PSA: It’s not all about being popular.
Seriously. I mean that. Close your eyes for a minute and remember those glorious middle school days—fighting with your mom over wearing yoga-leggings and sweaters to school, taking totally bad a** bathroom selfies with your girlfriends during lunch, passing notes in class about the uber-cute new boy, clutching that little white Dooney and Bourke bag with the colored ‘DBs’ tight to your chest, updating your MySpace Top 8 friends as soon as you got home from school—anyone remember those days?
Middle school was that interesting lapse of time when you had the ugly haircut, when your curls didn’t curl, when you couldn’t go anywhere without the latest purse, when you could never get rid of that damn chin pimple, and when it seriously mattered who kissed who and who was ‘in’ or ‘out.’
Sadly, some people never got out of that junior high mentality. And you know the one’s I’m talking about. They fall into three categories: the Facebook Moms, the Old Biddies, or the Catty College Chicks.
The Facebook Moms are mostly moms, but not always. These are the ones constantly scrolling up and down the News Feed and commenting about the ‘Bitch Lady’ who served them coffee this morning at the drive thru and took a minute too long or posting how proud they are of their daughter and her latest outstanding achievement of getting a ‘B’ on her college paper. They have a lot of time on their hands, or even if they don’t, they somehow find the time during their work days to keep updated on the latest statuses and FB drama.
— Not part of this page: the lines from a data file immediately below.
(** * First-person movement controller: script.js (two variants) and game.js

    A shallow embedding of the movement-and-collision kernel of the three
    controller variants of the repository, and the properties the
    specification states about them.

    Numbers.  A JavaScript number is modelled as a real number: [+], [-],
    [*], [/] and [Math.sqrt] are the exact operations, [<] is the order of
    the reals.  Rounding, infinities and NaN of IEEE doubles are outside the
    model.

    The world.  Ray casting against the level geometry is a service of
    three.js: [raycaster.intersectObjects(list)] is a function from the ray
    to the distances of its intersections, nearest first.  It is a parameter
    of every function that casts a ray.

    Rendering, the FPS counter and the HUD only read the state and are left
    out. *)

From Stdlib Require Import Reals Lra Lia List Bool Sorted.
From Stdlib Require Import String DecimalString.
Import ListNotations.

Open Scope R_scope.

(** [Number(b)] of a boolean. *)
Definition Number (b : bool) : R := if b then 1 else 0.

(** ** THREE.Vector3 *)

Module Vector3.

Record t : Type := mk { x : R; y : R; z : R }.

Definition zero : t := mk 0 0 0.

Definition set_x (v : t) (a : R) : t := mk a (y v) (z v).
Definition set_y (v : t) (a : R) : t := mk (x v) a (z v).
Definition set_z (v : t) (a : R) : t := mk (x v) (y v) a.

Definition add (a b : t) : t := mk (x a + x b) (y a + y b) (z a + z b).
Definition sub (a b : t) : t := mk (x a - x b) (y a - y b) (z a - z b).

Definition multiplyScalar (v : t) (s : R) : t :=
  mk (x v * s) (y v * s) (z v * s).

(** [divideScalar(s)] is [multiplyScalar(1 / s)]. *)
Definition divideScalar (v : t) (s : R) : t := multiplyScalar v (1 / s).

Definition addScaledVector (a v : t) (s : R) : t :=
  mk (x a + x v * s) (y a + y v * s) (z a + z v * s).

Definition lengthSq (v : t) : R := x v * x v + y v * y v + z v * z v.
Definition length (v : t) : R := sqrt (lengthSq v).

(** [a.crossVectors(a, b)]. *)
Definition cross (a b : t) : t :=
  mk (y a * z b - z a * y b) (z a * x b - x a * z b) (x a * y b - y a * x b).

(** The divisor of [normalize]: [this.length() || 1]. *)
Definition lengthOr1 (v : t) : R :=
  if Req_dec_T (length v) 0 then 1 else length v.

(** [normalize()] is [divideScalar(this.length() || 1)]. *)
Definition normalize (v : t) : t := divideScalar v (lengthOr1 v).

(** [applyAxisAngle(new Vector3(0, 1, 0), angle)]: the rotation about the
    Y axis. *)
Definition applyAxisAngleY (v : t) (angle : R) : t :=
  mk (x v * cos angle + z v * sin angle)
     (y v)
     (z v * cos angle - x v * sin angle).

(** [camera.up], never changed by the program. *)
Definition up : t := mk 0 1 0.

End Vector3.

Definition Vec3 : Type := Vector3.t.

(** ** THREE.Raycaster and the world query *)

(** A raycaster: origin, direction, [near] and [far]; [far = None] is the
    default [Infinity]. *)
Record Raycaster : Type := mkRay {
  origin : Vec3;
  rayDirection : Vec3;
  near : R;
  far : option R
}.

(** [raycaster.intersectObjects(solids)]: the distances of the
    intersections along the ray. *)
Definition World : Type := Raycaster -> list R.

(** three.js returns the intersections sorted by distance, nearest first. *)
Definition nearest_first (w : World) : Prop :=
  forall r, Sorted Rle (w r).

(** [intersects.length > 0]. *)
Definition nonEmpty (l : list R) : bool :=
  match l with [] => false | _ :: _ => true end.

(** [intersects.length > 0 && intersects[0].distance < d]. *)
Definition firstCloserThan (l : list R) (d : R) : bool :=
  match l with
  | [] => false
  | d0 :: _ => if Rlt_dec d0 d then true else false
  end.

(** ** PointerLockControls: [moveRight] and [moveForward]

    Both read column 0 of [camera.matrix] (the camera's X axis in world
    space, written by the mouse-look handler and the renderer) and move
    [camera.position] along it, or along [camera.up] x it. *)
Definition pl_moveRight (right : Vec3) (position : Vec3) (distance : R) : Vec3 :=
  Vector3.addScaledVector position right distance.

Definition pl_moveForward (right : Vec3) (position : Vec3) (distance : R) : Vec3 :=
  Vector3.addScaledVector position (Vector3.cross Vector3.up right) distance.

(** Key codes the handlers switch on. *)
Inductive Key : Type :=
| KeyW | KeyA | KeyS | KeyD
| ArrowUp | ArrowLeft | ArrowDown | ArrowRight
| Space | ShiftLeft | KeyC | ControlLeft
| OtherKey.

(** ** script.js, first variant (lines 1-247): sprint, wall collision *)

Module ScriptA.

(** CONFIGURATION *)
Definition WALK_SPEED : R := 50.
Definition SPRINT_SPEED : R := 90.
Definition JUMP_FORCE : R := 20.
Definition GRAVITY : R := 60.
Definition PLAYER_HEIGHT : R := 18 / 10.
Definition PLAYER_RADIUS : R := 15 / 10.

(** GLOBALS.  [position] is [camera.position], the same object as
    [controls.getObject().position]; [camRight] is column 0 of
    [camera.matrix], written by the mouse look only; [isLocked] is
    [controls.isLocked]. *)
Record State : Type := mkState {
  position : Vec3;
  camRight : Vec3;
  isLocked : bool;
  velocity : Vec3;
  direction : Vec3;
  moveForward : bool;
  moveBackward : bool;
  moveLeft : bool;
  moveRight : bool;
  canJump : bool;
  isSprinting : bool;
  prevTime : R
}.

Definition set_position (s : State) (p : Vec3) : State :=
  mkState p (camRight s) (isLocked s) (velocity s) (direction s)
    (moveForward s) (moveBackward s) (moveLeft s) (moveRight s)
    (canJump s) (isSprinting s) (prevTime s).

Definition set_velocity (s : State) (v : Vec3) : State :=
  mkState (position s) (camRight s) (isLocked s) v (direction s)
    (moveForward s) (moveBackward s) (moveLeft s) (moveRight s)
    (canJump s) (isSprinting s) (prevTime s).

Definition set_direction (s : State) (d : Vec3) : State :=
  mkState (position s) (camRight s) (isLocked s) (velocity s) d
    (moveForward s) (moveBackward s) (moveLeft s) (moveRight s)
    (canJump s) (isSprinting s) (prevTime s).

Definition set_moveForward (s : State) (b : bool) : State :=
  mkState (position s) (camRight s) (isLocked s) (velocity s) (direction s)
    b (moveBackward s) (moveLeft s) (moveRight s)
    (canJump s) (isSprinting s) (prevTime s).

Definition set_moveBackward (s : State) (b : bool) : State :=
  mkState (position s) (camRight s) (isLocked s) (velocity s) (direction s)
    (moveForward s) b (moveLeft s) (moveRight s)
    (canJump s) (isSprinting s) (prevTime s).

Definition set_moveLeft (s : State) (b : bool) : State :=
  mkState (position s) (camRight s) (isLocked s) (velocity s) (direction s)
    (moveForward s) (moveBackward s) b (moveRight s)
    (canJump s) (isSprinting s) (prevTime s).

Definition set_moveRight (s : State) (b : bool) : State :=
  mkState (position s) (camRight s) (isLocked s) (velocity s) (direction s)
    (moveForward s) (moveBackward s) (moveLeft s) b
    (canJump s) (isSprinting s) (prevTime s).

Definition set_canJump (s : State) (b : bool) : State :=
  mkState (position s) (camRight s) (isLocked s) (velocity s) (direction s)
    (moveForward s) (moveBackward s) (moveLeft s) (moveRight s)
    b (isSprinting s) (prevTime s).

Definition set_isSprinting (s : State) (b : bool) : State :=
  mkState (position s) (camRight s) (isLocked s) (velocity s) (direction s)
    (moveForward s) (moveBackward s) (moveLeft s) (moveRight s)
    (canJump s) b (prevTime s).

Definition set_prevTime (s : State) (t : R) : State :=
  mkState (position s) (camRight s) (isLocked s) (velocity s) (direction s)
    (moveForward s) (moveBackward s) (moveLeft s) (moveRight s)
    (canJump s) (isSprinting s) t.

Definition onKeyDown (code : Key) (s : State) : State :=
  match code with
  | KeyW => set_moveForward s true
  | KeyA => set_moveLeft s true
  | KeyS => set_moveBackward s true
  | KeyD => set_moveRight s true
  | Space =>
      if canJump s
      then set_canJump (set_velocity s (Vector3.set_y (velocity s) JUMP_FORCE)) false
      else s
  | ShiftLeft => set_isSprinting s true
  | _ => s
  end.

Definition onKeyUp (code : Key) (s : State) : State :=
  match code with
  | KeyW => set_moveForward s false
  | KeyA => set_moveLeft s false
  | KeyS => set_moveBackward s false
  | KeyD => set_moveRight s false
  | ShiftLeft => set_isSprinting s false
  | _ => s
  end.

(** [detectCollision(newPosition)].  [playerPos] is a clone of the live
    camera position of the state; the ray starts there and points to
    [newPosition], with [far = PLAYER_RADIUS].  The source also computes
    [dist = newPosition.distanceTo(playerPos)] and never reads it. *)
Definition detectCollision (w : World) (s : State) (newPosition : Vec3) : bool :=
  let playerPos := position s in
  let dir := Vector3.normalize (Vector3.sub newPosition playerPos) in
  let raycaster := mkRay playerPos dir 0 (Some PLAYER_RADIUS) in
  let intersects := w raycaster in
  nonEmpty intersects.

(** Steps 1 to 4 of the body of [if (controls.isLocked === true) { ... }]
    in [animate]: damping, gravity, input direction, velocity from input. *)
Definition accelerate (delta : R) (s : State) : State :=
  (* 1. Apply Friction/Damping *)
  let v := velocity s in
  let v := Vector3.set_x v (Vector3.x v - Vector3.x v * 10 * delta) in
  let v := Vector3.set_z v (Vector3.z v - Vector3.z v * 10 * delta) in
  (* 2. Apply Gravity *)
  let v := Vector3.set_y v (Vector3.y v - GRAVITY * delta) in
  (* 3. Get Input Direction *)
  let d := direction s in
  let d := Vector3.set_z d (Number (moveForward s) - Number (moveBackward s)) in
  let d := Vector3.set_x d (Number (moveRight s) - Number (moveLeft s)) in
  let d := Vector3.normalize d in
  (* 4. Calculate Velocity based on Speed *)
  let currentSpeed := if isSprinting s then SPRINT_SPEED else WALK_SPEED in
  let v :=
    if moveForward s || moveBackward s
    then Vector3.set_z v (Vector3.z v - Vector3.z d * currentSpeed * delta)
    else v in
  let v :=
    if moveLeft s || moveRight s
    then Vector3.set_x v (Vector3.x v - Vector3.x d * currentSpeed * delta)
    else v in
  set_direction (set_velocity s v) d.

(** Step 5, X-Axis Move.  [detectCollision] is passed
    [controls.getObject().position], the live position object, after the
    move. *)
Definition moveAxisX (w : World) (delta : R) (s : State) : State :=
  let s :=
    set_position s
      (pl_moveRight (camRight s) (position s) (- Vector3.x (velocity s) * delta)) in
  if detectCollision w s (position s)
  then
    (* If hit, undo move *)
    let s :=
      set_position s
        (pl_moveRight (camRight s) (position s) (Vector3.x (velocity s) * delta)) in
    set_velocity s (Vector3.set_x (velocity s) 0)
  else s.

(** Step 5, Z-Axis Move, with the same call of [detectCollision]. *)
Definition moveAxisZ (w : World) (delta : R) (s : State) : State :=
  let s :=
    set_position s
      (pl_moveForward (camRight s) (position s) (- Vector3.z (velocity s) * delta)) in
  if detectCollision w s (position s)
  then
    (* If hit, undo move *)
    let s :=
      set_position s
        (pl_moveForward (camRight s) (position s) (Vector3.z (velocity s) * delta)) in
    set_velocity s (Vector3.set_z (velocity s) 0)
  else s.

(** Step 6, Handle Vertical Movement. *)
Definition moveVertical (delta : R) (s : State) : State :=
  set_position s
    (Vector3.set_y (position s)
       (Vector3.y (position s) + Vector3.y (velocity s) * delta)).

(** Steps 1 to 6, in the order of the body. *)
Definition integrate (w : World) (delta : R) (s : State) : State :=
  moveVertical delta (moveAxisZ w delta (moveAxisX w delta (accelerate delta s))).

(** The Floor Check that ends the body. *)
Definition floorCheck (s : State) : State :=
  if Rlt_dec (Vector3.y (position s)) PLAYER_HEIGHT
  then
    let s := set_velocity s (Vector3.set_y (velocity s) 0) in
    let s := set_position s (Vector3.set_y (position s) PLAYER_HEIGHT) in
    set_canJump s true
  else s.

(** The whole body of [if (controls.isLocked === true) { ... }]. *)
Definition tick (w : World) (delta : R) (s : State) : State :=
  floorCheck (integrate w delta s).

(** [animate], called with [time = performance.now()]. *)
Definition animate (w : World) (time : R) (s : State) : State :=
  let s :=
    if isLocked s
    then tick w ((time - prevTime s) / 1000) s
    else s in
  set_prevTime s time.

(** The state after [init]. *)
Definition init (right : Vec3) (locked : bool) (now : R) : State :=
  mkState (Vector3.mk 0 PLAYER_HEIGHT 0) right locked
    Vector3.zero Vector3.zero false false false false false false now.

Definition set_camRight (s : State) (r : Vec3) : State :=
  mkState (position s) r (isLocked s) (velocity s) (direction s)
    (moveForward s) (moveBackward s) (moveLeft s) (moveRight s)
    (canJump s) (isSprinting s) (prevTime s).

Definition set_isLocked (s : State) (b : bool) : State :=
  mkState (position s) (camRight s) b (velocity s) (direction s)
    (moveForward s) (moveBackward s) (moveLeft s) (moveRight s)
    (canJump s) (isSprinting s) (prevTime s).

(** What the browser delivers: key events, animation frames, the pointer
    lock gained or lost, and mouse look turning the camera. *)
Inductive Event : Type :=
| KeyDown (code : Key)
| KeyUp (code : Key)
| Frame (time : R)
| Lock (locked : bool)
| Look (right : Vec3).

Definition step (w : World) (e : Event) (s : State) : State :=
  match e with
  | KeyDown code => onKeyDown code s
  | KeyUp code => onKeyUp code s
  | Frame time => animate w time s
  | Lock b => set_isLocked s b
  | Look r => set_camRight s r
  end.

Definition run (w : World) (es : list Event) (s : State) : State :=
  fold_left (fun s e => step w e s) es s.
Then there’s the Old Biddies. These are the older ladies, but again, not always. A typical Old Biddie is your elderly woman, gathered with at least two or three other ladies in a public location to facilitate the necessary people-watching. These ladies seem innocent and harmless at first, but they are the ultimate gossips. Since most of them are either unfamiliar with the world of social media or just starting to navigate the Facebook log-in page, they resort to the traditional roles: Informer, Rumor Starter, and Gossip Queen. Ever seen Mean Girls? Well this is the grandma version. You can usually find these ladies in the corner of a coffee shop, at the mall near the public fountain, or at the local church. Their favorite pastimes are commenting on the outfits of ‘The Entitled Generation’ or shaking their heads at the ‘Kids these Days.’
And finally, the Catty College Chicks. These girls, well, they’re stuck in the transition phase between high school social castes and Block Parties/Bingo Nights. They’re the sorority girls, or the wannabe sorority girls. They wake up at least 50 minutes before classes to curl their hair. They text their friends and plan meeting times throughout the day. They eat lunch with their girlfriends. They walk to class with their girlfriends. They go to the bathroom with their girlfriends. And they spend their free time debating who is worthy enough to be friends with, who should be in Homecoming Court, or who should actually be so-and-so’s girlfriend. You can find them in main campus areas, like the quad or courtyard, but only if it’s above seventy degrees and less than eighty degrees. Otherwise you’ll see them at college parties, solo cup in hand, off in the corner and surrounded by other like-minded minions.
Some people just don’t get out of the middle school state of mind. They don’t realize that there’s more to life than the latest Coach wristlet or Nike Fit-Bit, more to talk about than Jennifer’s DUI or Keven and Amber’s hookup last Saturday night.
Newsflash: It’s not all about being popular.
By the time you get out of middle school, there’s less and less time to care what everyone thinks of you. In high school you have college applications, scholarship essays, and recommendation letters. You start to find your nook. And as you graduate, you go your separate way and try to figure yourself out. It starts to become less important who has the latest Louis Vuitton handbag and more important who is getting a scholarship or starting their professional career.
You start to focus more on your life and dreams, and less on who’s getting married (though we’re all social media stalkers when it comes to the latest proposals). You don’t feel the need to update your 1,205 Facebook friends about your negative experience at Café Coffee or your kid’s 15th swim meet blue ribbon. You instead, (wait for it…) start living your life. (GASP).
And you start to feel bad for the Facebook Moms, the Old Biddies, and the Catty College Chicks, who revolve their lives around other people’s. What a sad sad world they must live in if they’re still stuck in middle school. We can only hope they find a date to the eighth grade dance and get their locker open soon.